In his economical introduction, Roche outlines his various cues, among them the publication this year of an expanded version of Dermot Bolger's Picador Book of Contemporary Irish Fiction (1993), and points at base to the contrast between the relative "dearth of critical writing in the field" and the "quantum leap in the quantity, range and variety of Irish fiction since the mid 1980s". The possibility that this explosion of activity has frequently had an inverse relationship with aesthetic quality of output must await examination, since these essays, though certainly discursive, are mainly promotional. (The most productive negative critique is offered in Brian Donnelly's essay, "Roddy Doyle: From Barrytown to the GPO", where a sympathetic summary of the early work is balanced by indication of the shortcomings of A Star Called Henry).
The IUR is closely allied with IASIL, the International Association for the Study of Irish Literatures, and has been a particularly useful outlet for European interest in Irish studies.

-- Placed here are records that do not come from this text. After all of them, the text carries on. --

(* ===== verification/SystemLog.v ===== *)
(** * SystemLog: replication, elections, commits and votes keep the invariant *)

From S2P Require Import Prelude Model StateMachine RaftTypes Raft RaftSpec RaftRefine RaftReplicate RaftElection RaftAppend System SystemFrame SystemSteps.

(** ** Log matching *)

Section matching.
Context {ms : list NodeId} {g : Ghost}.

(** Two logs backed by history with the same term at an index agree up to it. *)
Lemma backed_agree l1 l2 i :
  backed g l1 -> backed g l2 -> i <= llen l1 -> i <= llen l2 ->
  log_term_at l1 i = log_term_at l2 i -> agree i l1 l2.
Proof.
  intros H1 H2 Hi1 Hi2 Ht. destruct (N.eq_dec i 0) as [->|]; [apply agree_zero|].
  destruct (H1 i ltac:(lia)) as (e1 & He1 & Ha1), (H2 i ltac:(lia)) as (e2 & He2 & Ha2).
  rewrite Ht in He1. simplify_eq. eapply agree_trans; [by apply agree_sym|done].
Qed.

Lemma log_ok_prefix l l' T : log_ok g l T -> agree (llen l') l l' -> log_ok g l' T.
Proof.
  intros [] Ha. assert (Hlen : llen l' <= llen l) by apply Ha.
  assert (Ht : forall i, i <= llen l' -> log_term_at l' i = log_term_at l i).
  { intros i Hi. symmetry. by eapply agree_term. }
  constructor.
  - intros i Hi. rewrite Ht by lia. destruct (lo_backed i) as (e & He & Hae); [lia|].
    exists e. split; [done|]. eapply agree_trans; [exact Hae|]. eapply agree_le; [exact Ha|lia].
  - intros i j ???. rewrite !Ht by lia. apply lo_mono; lia.
  - intros i Hi. rewrite Ht by lia. apply lo_bound. lia.
Qed.

Lemma agree_take n l : agree (llen (take n l)) l (take n l).
Proof.
  unfold agree, llen. split_and!; [rewrite length_take; lia|done|].
  rewrite Nat2N.id, take_length_take. symmetry. by apply take_ge.
Qed.

(** One more entry, of a term that is current. *)
Lemma log_ok_snoc l T e el :
  log_ok g l T -> g_elect g !! T = Some el -> agree (llen l + 1) (el_log el) (l ++ [e]) ->
  1 <= T -> term e = T -> log_ok g (l ++ [e]) T.
Proof.
  intros [] Hel Ha HT He. pose proof (agree_app l [e]) as Happ.
  assert (Hlen : llen (l ++ [e]) = llen l + 1) by (unfold llen; rewrite length_app; simpl; lia).
  assert (Hold : forall i, i <= llen l -> log_term_at (l ++ [e]) i = log_term_at l i).
  { intros i Hi. symmetry. by eapply agree_term. }
  assert (Hnew : log_term_at (l ++ [e]) (llen l + 1) = T).
  { unfold log_term_at. rewrite log_at_lookup by lia. unfold llen.
    rewrite lookup_app_r by lia. replace (_ - _)%nat with O by lia. done. }
  constructor; rewrite ?Hlen.
  - intros i Hi. destruct (decide (i <= llen l)).
    + rewrite Hold by lia. destruct (lo_backed i) as (e1 & He1 & Ha1); [lia|].
      exists e1. split; [done|]. eapply agree_trans; [exact Ha1|]. by eapply agree_le.
    + replace i with (llen l + 1) by lia. rewrite Hnew. by exists el.
  - intros i j ???. destruct (decide (j <= llen l)).
    + rewrite !Hold by lia. apply lo_mono; lia.
    + replace j with (llen l + 1) by lia. rewrite Hnew.
      destruct (decide (i <= llen l)).
      * rewrite Hold by lia. apply lo_bound. lia.
      * by replace i with (llen l + 1) by lia; rewrite Hnew.
  - intros i Hi. destruct (decide (i <= llen l)); [rewrite Hold by lia; apply lo_bound; lia|].
    replace i with (llen l + 1) by lia. rewrite Hnew. lia.
Qed.

End matching.

(** ** The follower's side of replication *)

Section append.
Context {ms : list NodeId} {g : Ghost} {soup : MessageEnvelope -> Prop} {x : NodeId}.
Context {d : RecoveredState} {v : View} {w : bool}.
Context (Hg : ghost_ok ms g) (Hd : disk_ok g soup x d) (Hv : view_ok ms g soup x v).
Context (Hl : link_ok d v w) (Hidle : v_pending v = None).
Context (from : NodeId) (m : AppendEntries).
Context (Hm : message_ok g (mkMessageEnvelope from (v_id v) (MAppendEntries m))).
Context (HT : vterm v <= ae_term m).
Context (Hprev : ae_prev_log_index m <= llen (v_log v)).
Context (Hpt : log_term_at (v_log v) (ae_prev_log_index m) = ae_prev_log_term m).

Let L := splice (v_log v) (N.to_nat (ae_prev_log_index m)) (ae_entries m).
Let k := ae_prev_log_index m + N.of_nat (length (ae_entries m)).

(** The new log holds what the leader sent; what it held of the leader's log, it
    still holds. *)
Lemma append_cases :
  exists e, g_elect g !! ae_term m = Some e /\ agree k (el_log e) L /\
    (L = v_log v \/ agree (llen L) (el_log e) L) /\
    (forall i, agree i (v_log v) (el_log e) -> agree i (v_log v) L) /\
    commit_ok g (ae_term m) (el_log e) (ae_leader_commit m).
Proof.
  destruct Hm as (e & He & Hpe & Hes & Hte & Hc). exists e.
  pose proof (eo_log _ _ _ _ (go_elect _ _ Hg _ _ He)) as Hlog.
  assert (Ha : agree (ae_prev_log_index m) (v_log v) (el_log e)).
  { apply (backed_agree (g:=g)); [apply (vo_log _ _ _ _ _ Hv)|apply Hlog|done|done|congruence]. }
  rewrite <- (N2Nat.id (ae_prev_log_index m)) in Ha.
  destruct (splice_leader _ _ _ _ _ Ha Hes) as [[HL Hk]|[HL Hk]]; fold L in HL.
  - replace (N.of_nat (N.to_nat (ae_prev_log_index m) + length (ae_entries m))) with k in Hk by (unfold k; lia).
    rewrite HL. split_and!; [done|by apply agree_sym|by left| |done].
    intros i Hi. apply agree_refl, Hi.
  - set (n := (N.to_nat (ae_prev_log_index m) + length (ae_entries m))%nat) in *.
    assert (Hn : k = llen (take n (el_log e)) /\ N.to_nat k = n).
    { apply (f_equal length) in Hes. rewrite length_take, length_drop in Hes.
      unfold k, n, llen in *. rewrite length_take. lia. }
    destruct Hn as [Hkn Hkn']. pose proof (agree_take n (el_log e)) as Hat.
    rewrite HL. split_and!; [done|by rewrite Hkn|by right| |done].
    intros i Hi. pose proof (Hk i Hi) as Hin. eapply agree_trans; [exact Hi|].
    eapply agree_le; [exact Hat|]. lia.
Qed.

Lemma append_log_ok : log_ok g L (ae_term m).
Proof.
  destruct append_cases as (e & He & _ & [->|Ha] & _).
  - eapply log_ok_term; [apply Hv|done].
  - eapply log_ok_prefix; [|exact Ha]. apply (eo_log _ _ _ _ (go_elect _ _ Hg _ _ He)).
Qed.

Lemma append_keeps t i : acked g x t i -> keeps g t i (ae_term m) L.
Proof.
  intros Ha. destruct (vo_keeps _ _ _ _ _ Hv t i Ha) as [Ht Hk]. split; [lia|]. intros Hc.
  destruct Hk as (e0 & He0 & Ha0).
  { intros t' e' Ht' He'. apply (Hc t'); [lia|done]. }
  exists e0. split; [done|]. eapply agree_trans; [exact Ha0|].
  destruct append_cases as (e & He & _ & _ & Hold & _). apply Hold.
  destruct (N.eq_dec t (ae_term m)) as [->|Hne].
  { simplify_eq. by apply agree_sym. }
  destruct (Hc (ae_term m) e) as (e0' & He0' & Hb); [lia|done|]. simplify_eq.
  eapply agree_trans; [by apply agree_sym|]. eapply agree_trans; [exact Hb|].
  pose proof (eo_base _ _ _ _ (go_elect _ _ Hg _ _ He)) as Hbase.
  eapply agree_le; [exact Hbase|]. apply Hb.
Qed.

The established continental fascination with John Banville, the elder statesman of the volume, is evinced by one of the longer essays, "Books of Revelation", where Elke d'Hoker (Belgium) examines the prevalence of epiphanies in his work; in the initial essay, "Exilic Returns", Roberta Gefter Wondrich (Italy) examines the continued attraction of the Irish imagination to the paradigm of exile, using the case studies of Desmond Hogan, Neil Jordan and Colm Toibin; Laura Pelaschiar (Italy) focuses on Glenn Patterson, Robert McLiam Wilson and Deirdre Madden in a commentary on "The Evolving Role of the City in Northern Irish Fiction".
Madden is also the subject of a comprehensive essay by Michael Parker, and this is followed by Derek Hand's detailed reading of Eilis Ni Dhuibhne's fascinating science fiction novel, The Bray House (1990). There are monograph pieces also on postmodernism and Eoin McNamee's Resurrection Man (1994) by Dermot McCarthy, on post-colonialism and Seamus Deane's Reading in the Dark (1996) by Liam Harte, and on Patrick McCabe's The Butcher Boy (1992) by John Scaggs, which, as the shortest essay, provides a disappointingly cursory analysis of one of the most significant contemporary novels.

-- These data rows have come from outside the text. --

Lemma inv_init ms : inv ms (sys_init ms) empty_ghost.
Proof.
  assert (Hnone : forall t (e : Election), g_elect empty_ghost !! t = Some e -> False).
  { intros t e He. simpl in He. by rewrite lookup_empty in He. }
  assert (Hack : forall x t i, ~ acked empty_ghost x t i).
  { intros x t i (m & _ & Hm). by apply not_elem_of_nil in Hm. }
  constructor; simpl.
  - constructor; intros; exfalso; repeat match goal with
      | H : _ ∈ g_votes empty_ghost |- _ => by apply not_elem_of_nil in H
      | H : _ ∈ g_acks empty_ghost |- _ => by apply not_elem_of_nil in H
      | H : _ ∈ g_commits empty_ghost |- _ => by apply not_elem_of_nil in H
      | H : g_elect empty_ghost !! _ = Some _ |- _ => by apply Hnone in H
      end.
  - done.
  - intros x. constructor; simpl; try done; try apply log_ok_nil; try (by left).
    all: intros; exfalso; first [by eapply Hack|by eapply Hnone|by eapply not_elem_of_nil].
  - intros x _. constructor; simpl; try done; try apply log_ok_nil; try (by left).
    all: intros; exfalso; by eapply Hack.
  - intros x _. constructor; [right; auto|done].
Qed.

Lemma inv_reachable ms st : NoDup ms -> reachable ms st -> exists g, inv ms st g.
Proof.
  intros Hnd. induction 1 as [|st st' _ [g Hi] Hs]; [eexists; apply inv_init|].
  by eapply inv_step.
Qed.

Section safety.
Context {ms : list NodeId} (Hnd : NoDup ms) {g : Ghost} (Hg : ghost_ok ms g).

(** Leader completeness: whoever leads a later term started from a log that
    holds every committed entry. *)
Lemma committed_held t i t' e' :
  (t, i) ∈ g_commits g -> t < t' -> g_elect g !! t' = Some e' -> held g t i (el_base e').
Proof.
  intros Hc. revert e'. induction (N.lt_wf_0 t') as [t' _ IH]. intros e' Hlt He'.
  destruct (go_commits _ _ Hg _ _ Hc) as (e & q & He & Hi & Hte & [Hq1 Hq2] & Hq).
  destruct (eo_quorum _ _ _ _ (go_elect _ _ Hg _ _ He')) as [Hv1 Hv2].
  destruct (majority_intersect ms q (el_votes e')) as (y & Hy & Hy'); [done..|].
  eapply (go_elect_keeps _ _ Hg t' e' y t e i); auto; [lia|].
  intros t1 e1 Ht1 He1. apply (IH t1); [lia|lia|done].
Qed.

Lemma committed_held_log t i t' e' :
  (t, i) ∈ g_commits g -> t <= t' -> g_elect g !! t' = Some e' -> held g t i (el_log e').
Proof.
  intros Hc Hle He'. destruct (N.eq_dec t t') as [->|].
  - destruct (go_commits _ _ Hg _ _ Hc) as (e & q & He & Hi & _). simplify_eq.
    exists e'. split; [done|]. apply agree_refl. lia.
  - destruct (committed_held t i t' e') as (e & He & Ha); [done|lia|done|].
    exists e. split; [done|]. eapply agree_trans; [exact Ha|].
    eapply agree_le; [apply (eo_base _ _ _ _ (go_elect _ _ Hg _ _ He'))|apply Ha].
Qed.

(** Two covered commit indexes agree on the shorter prefix. *)
Lemma commits_agree T1 l1 c1 T2 l2 c2 :
  commit_ok g T1 l1 c1 -> commit_ok g T2 l2 c2 -> agree (N.min c1 c2) l1 l2.
Proof.
  intros [->|(t1 & i1 & Hc1 & _ & Hi1 & (e1 & He1 & Ha1))]; [intros _; rewrite N.min_l by lia; apply agree_zero|].
  intros [->|(t2 & i2 & Hc2 & _ & Hi2 & (e2 & He2 & Ha2))];
    [rewrite N.min_r by lia; apply agree_zero|].
  assert (H12 : agree (N.min c1 c2) (el_log e1) (el_log e2)).
  { destruct (N.le_ge_cases t1 t2) as [Hle|Hle].
    - destruct (committed_held_log t1 i1 t2 e2) as (e & He & Ha); [done..|]. simplify_eq.
      eapply agree_le; [exact Ha|lia].
    - destruct (committed_held_log t2 i2 t1 e1) as (e & He & Ha); [done..|]. simplify_eq.
      apply agree_sym. eapply agree_le; [exact Ha|lia]. }
  eapply agree_trans; [apply agree_sym; eapply agree_le; [exact Ha1|lia]|].
  eapply agree_trans; [exact H12|]. eapply agree_le; [exact Ha2|lia].
Qed.

End safety.
(* ===== verification/Deployment.v ===== *)
(** * Deployment: a cluster of real nodes

    The hosts of a cluster run [RaftNode::step]; this file gives the executable
    transitions of such a cluster (events, disk writes, completions, crashes)
    and shows that it refines the abstract system of [System]. *)

From S2P Require Import Prelude Model StateMachine RaftTypes Raft RaftSpec RaftRefine RaftReplicate RaftElection RaftAppend RaftStep System SystemFrame SystemSteps SystemLog SystemSafety.

Record Host := mkHost {
  h_node : RaftNode;
  h_disk : RecoveredState;
  h_written : bool;
}.

(** The hosts and every message sent so far; a message may be delivered any
    number of times, in any order, or never. *)
Record Net := mkNet {
  n_host : gmap N Host;
  n_sent : list MessageEnvelope;
}.

Inductive Action :=
  | act_start (x : NodeId)
  | act_event (x : NodeId) (ev : RaftEvent)
  | act_disk_write (x : NodeId)
  | act_disk_done (x : NodeId)
  | act_crash (x : NodeId).

Definition message_wfb (m : Message) : bool :=
  match m with
  | MRequestVote m => rv_term m <=? u64_max
  | MRequestVoteResponse m => rvr_term m <=? u64_max
  | MAppendEntries m => (ae_term m <=? u64_max) && (ae_prev_log_index m <=? u64_max)
  | MAppendEntriesResponse m => aer_term m <=? u64_max
  end.

(** The events the environment may hand to a host: messages that were sent, and
    any timer, client request or storage report, except that a successful
    completion needs the write to have happened. *)
Definition event_allowed (sent : list MessageEnvelope) (ev : RaftEvent) (n : RaftNode) : bool :=
  match ev with
  | MessageReceived env => bool_decide (env ∈ sent) && message_wfb (env_message env)
  | _ => negb (completed ev n)
  end.

Definition run_host (net : Net) (x : NodeId) (h : Host) (m : M unit) (written : RaftNode -> bool)
  : option Net :=
  match m (h_node h) with
  | Returns (_, n', es) =>
      Some (mkNet (<[x := mkHost n' (h_disk h) (written n')]> (n_host net))
              (n_sent net ++ sends es))
  | Throws _ => None
  end.

Definition act (cfg : NodeId -> RaftConfig) (net : Net) (a : Action) : option Net :=
  match a with
  | act_start x =>
      h ← n_host net !! x;
      run_host net x h start (fun _ => h_written h)
  | act_event x ev =>
      h ← n_host net !! x;
      if event_allowed (n_sent net) ev (h_node h)
      then run_host net x h (step ev)
             (fun n' => h_written h && negb (is_none (pending_storage_ n')))
      else None
  | act_disk_write x =>
      h ← n_host net !! x;
      p ← pending_storage_ (h_node h);
      if h_written h then None
      else Some (mkNet (<[x := mkHost (h_node h) (apply_batch (h_disk h) (ps_batch p)) true]>
                          (n_host net)) (n_sent net))
  | act_disk_done x =>
      h ← n_host net !! x;
      p ← pending_storage_ (h_node h);
      if h_written h
      then run_host net x h (step (StorageComplete (ps_op_id p) true EmptyString)) (fun _ => false)
      else None
  | act_crash x =>
      h ← n_host net !! x;
      match RaftNode_new (cfg x) (h_disk h) with
      | Returns n => Some (mkNet (<[x := mkHost n (h_disk h) false]> (n_host net)) (n_sent net))
      | Throws _ => None
      end
  end.

(** All hosts start from an empty disk. *)
Fixpoint boot (cfg : NodeId -> RaftConfig) (xs : list NodeId) : option (gmap N Host) :=
  match xs with
  | [] => Some ∅
  | x :: xs =>
      hs ← boot cfg xs;
      match RaftNode_new (cfg x) empty_disk with
      | Returns n => Some (<[x := mkHost n empty_disk false]> hs)
      | Throws _ => None
      end
  end.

The longest essay is Anne Fogarty's examination of "The Theme of Social Change in Contemporary Irish Women's Fiction" through a focus on Mary Morrissy, Anne Haverty, Jennifer Johnston and Mary O'Donnell, and the notability of Haverty's One Day as a Tiger (1997) is reinforced by Gerry Smyth, who rounds off the forum with an "ecocritical" analysis of this novel alongside Hugo Hamilton's Headbanger (1996).

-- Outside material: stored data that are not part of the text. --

(* ===== verification/ReferenceTheorems.v ===== *)
(** * ReferenceTheorems: the reference model agrees with the implementation

    The digest-based [KvStateMachine] and the full-comparison [interpret] give
    the same answers on every history without digest collisions; the reference
    model keeps its replicas consistent with their committed logs, never changes
    a committed prefix, and a rejected action changes nothing. *)

From S2P Require Import Prelude Model StateMachine ReferenceModel.

(** ** Agreement of the two state machines *)

(** The record the implementation keeps for what the reference stores. *)
Definition record_of (s : SessionState) : SessionRecord :=
  mkSessionRecord (sequence (ss_command s)) (command_digest (ss_command s)) (ss_status s) (ss_result s).

(** The answer of the implementation that corresponds to an outcome. *)
Definition result_of (a : AppliedOutcome) : ApplyResult :=
  mkApplyResult (ao_status a) (ao_value a) (ao_executed a) (ao_duplicate a).

(** Interpretation of a list of commands at consecutive indexes. *)
Fixpoint interpret_all (r : ReplicaState) (idx : LogIndex) (cs : list ClientCommand)
  : list AppliedOutcome * ReplicaState :=
  match cs with
  | [] => ([], r)
  | c :: cs =>
      let '(a, r1) := interpret r idx c in
      let '(os, r2) := interpret_all r1 (idx + 1) cs in
      (a :: os, r2)
  end.

(** No two requests of one session and sequence number collide in their digest. *)
Definition collision_free (cs : list ClientCommand) : Prop :=
  forall c c', c ∈ cs -> c' ∈ cs -> session c = session c' -> sequence c = sequence c' ->
  command_digest c = command_digest c' -> c = c'.

(** The two machines hold the same values and corresponding sessions, whose
    commands come from [cs]. *)
Record machines_agree (cs : list ClientCommand) (r : ReplicaState) (m : KvStateMachine) : Prop := {
  ma_values : rs_values r = values_ m;
  ma_sessions : record_of <$> rs_sessions r = sessions_ m;
  ma_origin : forall id s, rs_sessions r !! id = Some s -> ss_command s ∈ cs /\ session (ss_command s) = id;
}.

Section agreement.
Context (cs : list ClientCommand) (Hcf : collision_free cs).

Lemma same_request_spec c c' : same_request c c' = true <-> c = c'.
Proof.
  unfold same_request. rewrite !andb_true_iff, !bool_decide_eq_true, N.eqb_eq.
  destruct c, c'; simpl. split; [intros [[[[? ?] ?] ?] ?]; congruence|by intros [= -> -> -> -> ->]].
Qed.

(** The comparison of digests is the comparison of requests. *)
Lemma digest_request c s :
  c ∈ cs -> ss_command s ∈ cs -> session (ss_command s) = session c ->
  sequence c = sequence (ss_command s) ->
  (sr_command_digest (record_of s) =? command_digest c) = same_request c (ss_command s).
Proof.
  intros Hc Hs Hid Hseq. destruct (same_request c (ss_command s)) eqn:E.
  - apply same_request_spec in E as ->. apply N.eqb_refl.
  - apply N.eqb_neq. simpl. intros Hd.
    rewrite (Hcf c (ss_command s)) in E by done.
    enough (same_request (ss_command s) (ss_command s) = true) by congruence.
    by apply same_request_spec.
Qed.

Lemma interpret_check_agrees r m idx c :
  machines_agree cs r m -> c ∈ cs ->
  (if negb (StateMachine.structurally_valid c) then Some (rejected invalid_request)
   else session_check m c) = result_of <$> interpret_check (rs_sessions r) idx c.
Proof.
  intros [Hv Hs Ho] Hc. unfold interpret_check, session_check.
  change (ReferenceModel.structurally_valid c) with (StateMachine.structurally_valid c).
  destruct (StateMachine.structurally_valid c); [|done]. cbn [negb].
  rewrite <- Hs, lookup_fmap. destruct (rs_sessions r !! session c) as [s|] eqn:E; simpl.
  - destruct (Ho _ _ E) as [Hin Hid].
    destruct (N.ltb_spec (sequence c) (sequence (ss_command s))); [done|].
    destruct (N.eqb_spec (sequence c) (sequence (ss_command s))) as [Heq|].
    + pose proof (digest_request c s Hc Hin Hid Heq) as Hd. simpl in Hd. rewrite Hd.
      by destruct (same_request c (ss_command s)).
    + by destruct (_ || _).
  - by destruct (_ =? _).
Qed.

Lemma interpret_agrees r m idx c :
  machines_agree cs r m -> c ∈ cs ->
  result_of (interpret r idx c).1 = (kv_apply m c).1 /\
  machines_agree cs (interpret r idx c).2 (kv_apply m c).2.
Proof.
  intros Hagree Hc. pose proof (interpret_check_agrees r m idx c Hagree Hc) as Hchk.
  destruct Hagree as [Hv Hs Ho]. unfold interpret, kv_apply.
  destruct (StateMachine.structurally_valid c); cbn [negb] in *.
  2: { destruct (interpret_check _ idx c) as [a|]; [|done]. apply (inj Some) in Hchk. simpl. by rewrite <- Hchk. }
  rewrite Hchk. destruct (interpret_check _ idx c) as [a|]; simpl; [done|].
  unfold execute. rewrite Hv.
  destruct (kind c); simpl; [|destruct (values_ m !! key c)..]; simpl;
    (split; [done|]; constructor; simpl; [done|by rewrite fmap_insert, Hs|]);
    (intros id st; destruct (decide (session c = id)) as [<-|];
     [rewrite lookup_insert_eq; intros [= <-]; done|rewrite lookup_insert_ne by done; apply Ho]).
Qed.

Lemma interpret_all_agrees r m idx l :
  machines_agree cs r m -> l ⊆ cs ->
  (result_of <$> (interpret_all r idx l).1) = results m l /\
  machines_agree cs (interpret_all r idx l).2 (replay m l).
Proof.
  revert r m idx. induction l as [|c l IH]; intros r m idx Hagree Hl; simpl; [done|].
  destruct (interpret_agrees r m idx c Hagree (Hl c (list_elem_of_here _ _))) as [Hr Ha].
  destruct (interpret r idx c) as [a r1]. destruct (kv_apply m c) as [res m1]. simpl in *.
  destruct (IH r1 m1 (idx + 1) Ha (fun x Hx => Hl x (list_elem_of_further _ _ _ Hx))) as [Hrs Ha'].
  destruct (interpret_all r1 (idx + 1) l) as [os r2]. simpl in *.
  split; [|done]. change (result_of a :: (result_of <$> os) = res :: results m1 l). by rewrite Hr, Hrs.
Qed.

Lemma new_replica_agrees x : machines_agree cs (new_replica x) empty_kv.
Proof. by constructor; simpl; [|rewrite fmap_empty|intros id s; rewrite lookup_empty]. Qed.

End agreement.

(** ** The invariant of the model *)

(** The machine a replica reaches by applying the first [n] entries of a log. *)
Definition interpreted (log : list LogEntry) (n : nat) : ReplicaState :=
  apply_steps n (set_rlog log (new_replica 0)).

(** A replica has applied exactly its committed prefix. *)
Record replica_ok (x : NodeId) (r : ReplicaState) : Prop := {
  ro_id : rs_id r = x;
  ro_applied : rs_last_applied r = rs_commit_index r;
  ro_commit : rs_commit_index r <= N.of_nat (length (rs_log r));
  ro_index : forall i e, rs_log r !! i = Some e -> index e = N.of_nat i + 1;
  ro_values : rs_values r = rs_values (interpreted (rs_log r) (N.to_nat (rs_commit_index r)));
  ro_sessions : rs_sessions r = rs_sessions (interpreted (rs_log r) (N.to_nat (rs_commit_index r)));
  ro_outcomes : rs_outcomes r = rs_outcomes (interpreted (rs_log r) (N.to_nat (rs_commit_index r)));
}.

Definition model_ok (m : Model) : Prop := map_Forall replica_ok (m_replicas m).

(** How a replica may change: its commit index grows and the committed prefix of
    its log stays. *)
Record replica_step (r r' : ReplicaState) : Prop := {
  rp_commit : rs_commit_index r <= rs_commit_index r';
  rp_prefix : take (N.to_nat (rs_commit_index r)) (rs_log r') =
              take (N.to_nat (rs_commit_index r)) (rs_log r);
}.

#[global] Instance replica_step_refl : Reflexive replica_step.
Proof. by constructor. Qed.

#[global] Instance replica_step_trans : Transitive replica_step.
Proof.
  intros r1 r2 r3 [C1 P1] [C2 P2]. constructor; [lia|].
  rewrite <- P1. apply (f_equal (take (N.to_nat (rs_commit_index r1)))) in P2.
  rewrite !take_take in P2.
  by replace (N.to_nat (rs_commit_index r1) `min` N.to_nat (rs_commit_index r2))%nat
    with (N.to_nat (rs_commit_index r1)) in P2 by lia.
Qed.

(** Two replicas with the same machine. *)
Record same_machine (r r' : ReplicaState) : Prop := {
  sm_applied : rs_last_applied r = rs_last_applied r';
  sm_values : rs_values r = rs_values r';
  sm_sessions : rs_sessions r = rs_sessions r';
  sm_outcomes : rs_outcomes r = rs_outcomes r';
}.

Section applying.

Lemma interpret_frame r idx c :
  rs_log (interpret r idx c).2 = rs_log r /\ rs_commit_index (interpret r idx c).2 = rs_commit_index r /\
  rs_id (interpret r idx c).2 = rs_id r.
Proof. unfold interpret. repeat case_match; done. Qed.

Lemma apply_next_frame r :
  rs_log (apply_next r) = rs_log r /\ rs_commit_index (apply_next r) = rs_commit_index r /\
  rs_id (apply_next r) = rs_id r /\ rs_last_applied (apply_next r) = rs_last_applied r + 1.
Proof.
  unfold apply_next. cbv zeta. cbn [rs_log set_machine].
  destruct (rs_log r !! _) as [e|]; [|done]. destruct (command e) as [c|]; [|done].
  pose proof (interpret_frame (set_machine (rs_last_applied r + 1) (rs_values r) (rs_sessions r)
    (rs_outcomes r) r) (rs_last_applied r + 1) c) as (H1 & H2 & H3).
  destruct (interpret _ _ c) as [a r']. simpl in *. done.
Qed.

Lemma apply_steps_frame n r :
  rs_log (apply_steps n r) = rs_log r /\ rs_commit_index (apply_steps n r) = rs_commit_index r /\
  rs_id (apply_steps n r) = rs_id r /\
  rs_last_applied (apply_steps n r) = rs_last_applied r + N.of_nat n.
Proof.
  revert r. induction n as [|n IH]; intros r; simpl; [split_and!; done || lia|].
  destruct (IH (apply_next r)) as (-> & -> & -> & ->).
  destruct (apply_next_frame r) as (-> & -> & -> & ->). split_and!; done || lia.
Qed.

As a group, these essays are a valuable instalment in giving recent Irish fiction its critical dues. While general readers, often quite rightly, find the profusion of references and literary/cultural theories off-putting in academic writing, public interest in journals such as this one should be generated. Though some of the pieces do occasionally get a little bogged down in the less practical side of criticism, and though there are distracting footnotes aplenty, the suggestiveness of this volume for scholars is matched by a reasonable approachability - and few critical volumes come at such an accessible price.